The affair started when a 32-year-old maid accused Mr Strauss-Kahn of assaulting her in the Sofitel hotel in New York on 14 May.
Following the claims, the police charged him on 15 May on seven counts, including attempted rape, criminal sexual assault, sex abuse, unlawful imprisonment and forcible touching.
Mr Strauss-Kahn was put behind bars at the famous Rikers Island prison, where he stayed for over a week before being freed on bail. He has since been under house arrest and required to have an armed security guard. He first went to a Manhattan apartment before moving in a deluxe townhouse. He also resigned his post at the IMF after his arrest, leaving John Lipsky to replace him while the organisation looks for his successor.
While Mr Strauss-Kahn has maintained his innocence throughout, and his lawyers insisted throughout that he would plead not guilty to all charges, the prosecution says it is confident it has DNA samples which prove the woman's allegations against Mr Strauss-Kahn.
"The proof against him is substantial. It is continuing to grow every day," Manhattan assistant district attorney, John McConnell, said in court on 19 May.
On the other hand, Mr Benjamin Brafman, Strauss-Kahn's lawyer insisted on 16 May, that any forensic evidence "will not be consistent with a forcible encounter", indicating the defence will admit a sexual encounter took place, but argue that it was consensual.
Another member of the defence team, William W. Taylor, has written that there is evidence to "gravely undermine the credibility of the complainant in this case".
Mr Strauss-Kahn has entered a formal plea before Judge Michael Obus, setting the stage for a lengthy trial process as the full trial is unlikely to start before September..
If convicted of the most serious charge, Mr Strauss-Kahn could face up to 25 years in prison.
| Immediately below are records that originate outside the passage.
Lemma md_free_of u t i o b h : mbedtls_md_info_from_type t = Some i -> md_shaped u t o -> (forall p, b = Some p -> zlen p = 2 * block_size i) ->
  mbedtls_md_free (md_of t o b) h = Done (Some md_zero, Heap (answers h) (live h - match b with Some _ => 2 | None => 1 end)).
Proof.
  intros Hi Ho Hb. destruct (md_size_ok t i Hi) as (Ht & _). unfold mbedtls_md_free, md_of. cbn [md_info md_ctx hmac_ctx]. rewrite Hi, Ht, (md_shaped_object u t o Ho), orb_true_r.
  rewrite bind_Done. destruct b as [p|]; [|by rewrite bind_Done]. rewrite (Hb p eq_refl), Z.leb_refl, bind_Done. unfold mbedtls_free. cbn [answers live].
  unfold mret, outcome_ret. do 3 f_equal. lia.
Qed.

(** ** Theorems *)

(** For each of the eleven hash functions a context that is set up, started, fed a
    message in pieces of any sizes within the limit of the function, and finished gives the
    hash of the message, and freeing it returns the memory; without memory the set-up reports
    it and keeps nothing. *)
Theorem md_stream_correct u t i chunks output h :
  mbedtls_md_info_from_type t = Some i -> Forall is_bytes chunks -> Forall (fun c => zlen c < md_limit t) chunks -> size i <= zlen output ->
  exists ret ctx h1, mbedtls_md_setup (Some (mbedtls_md_init md_zero)) (Some i) 0 h = Done (ret, ctx, h1) /\
    if grants 1 h
    then ret = 0 /\ exists ctx1 ctx2 ctx3 h2, mbedtls_md_starts ctx = Done (0, ctx1) /\
      run_updates (mbedtls_md_update u) ctx1 chunks = Done (0, ctx2) /\
      mbedtls_md_finish u ctx2 output = Done (0, ctx3, splice output 0 (md_digest t (concat chunks))) /\
      mbedtls_md_free ctx3 h1 = Done (Some md_zero, h2) /\ live h2 = live h
    else ret = MBEDTLS_ERR_MD_ALLOC_FAILED /\ live h1 = live h.
Proof.
  intros Hi Bc Lc Ho. destruct (md_setup_ok u t i 0 h Hi) as (ret & c & h1 & E & H). cbn [Z.eqb] in H.
  exists ret, (Some c), h1. split; [exact E|]. destruct (grants 1 h); [|tauto]. destruct H as (-> & -> & o & Hs & ->). split; [done|].
  destruct (md_starts_ok u t o None Hs) as (o1 & E1 & H1).
  assert (forall chunks m o, Forall is_bytes chunks -> Forall (fun c => zlen c < md_limit t) chunks -> md_holds u t m o ->
    exists o', run_updates (mbedtls_md_update u) (md_of t o None) chunks = Done (0, md_of t o' None) /\ md_holds u t (m ++ concat chunks) o') as RU.
  { clear. induction chunks as [|x xs IH]; intros m o B L Hm; cbn [run_updates concat].
    - exists o. by rewrite app_nil_r.
    - apply Forall_cons in B as [Bx B]. apply Forall_cons in L as [Lx L].
      destruct (md_update_ok u t m o None x (zlen x) Hm Bx ltac:(pose proof (zlen_nonneg x); lia) Lx) as (o1 & -> & H1).
      rewrite bind_Done. cbn [Z.eqb]. rewrite ztake_all in H1 by lia. rewrite app_assoc. by apply IH. }
  destruct (RU chunks [] o1 Bc Lc H1) as (o2 & E2 & H2).
  destruct (md_finish_ok u t i _ o2 None output Hi H2 Ho) as (o3 & E3 & H3).
  exists (md_of t o1 None), (md_of t o2 None), (md_of t o3 None). eexists. split; [exact E1|]. split; [exact E2|]. split; [exact E3|].
  rewrite (md_free_of u t i o3 None _ Hi H3) by done. split; [reflexivity|]. cbn. lia.
Qed.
However as public opinion in France is still divided over whether or not the Socialist party figure was the object of a conspiracy to try and stop him running as a presidential candidate, the affair has also re-launched a debate on sexual harassment.
"The Strauss-Kahn affair is going to change a lot of things," said Chantal Brunel, a member of the ruling UMP party and spokeswoman for France's observatory on sexual equality.
Following the Strauss-Kahn affair, Sunday's Journal du Dimanche published an outpouring of allegations by female members of parliament about crude remarks by male legislators to their women colleagues and staff under the headline: "Routine sexism in parliament."
Moreover, two weeks after the arrest of the ex IMF chief, a junior minister was forced to fight allegations of sexual harassment of two female staff members, one of whom said the case encouraged her to come forward and prosecutors were also forced to open an inquiry last week following accusations aired on a TV talk show in which former education Minister Luc Ferry accused another ex-minister, without naming him, of being engaged in acts of paedophilia in Morocco.
Brunel added that the scandal was ending a law of silence surrounding sexism in French politics and society. "The Strauss-Kahn affair has awakened fear in men who try to sexually dominate women."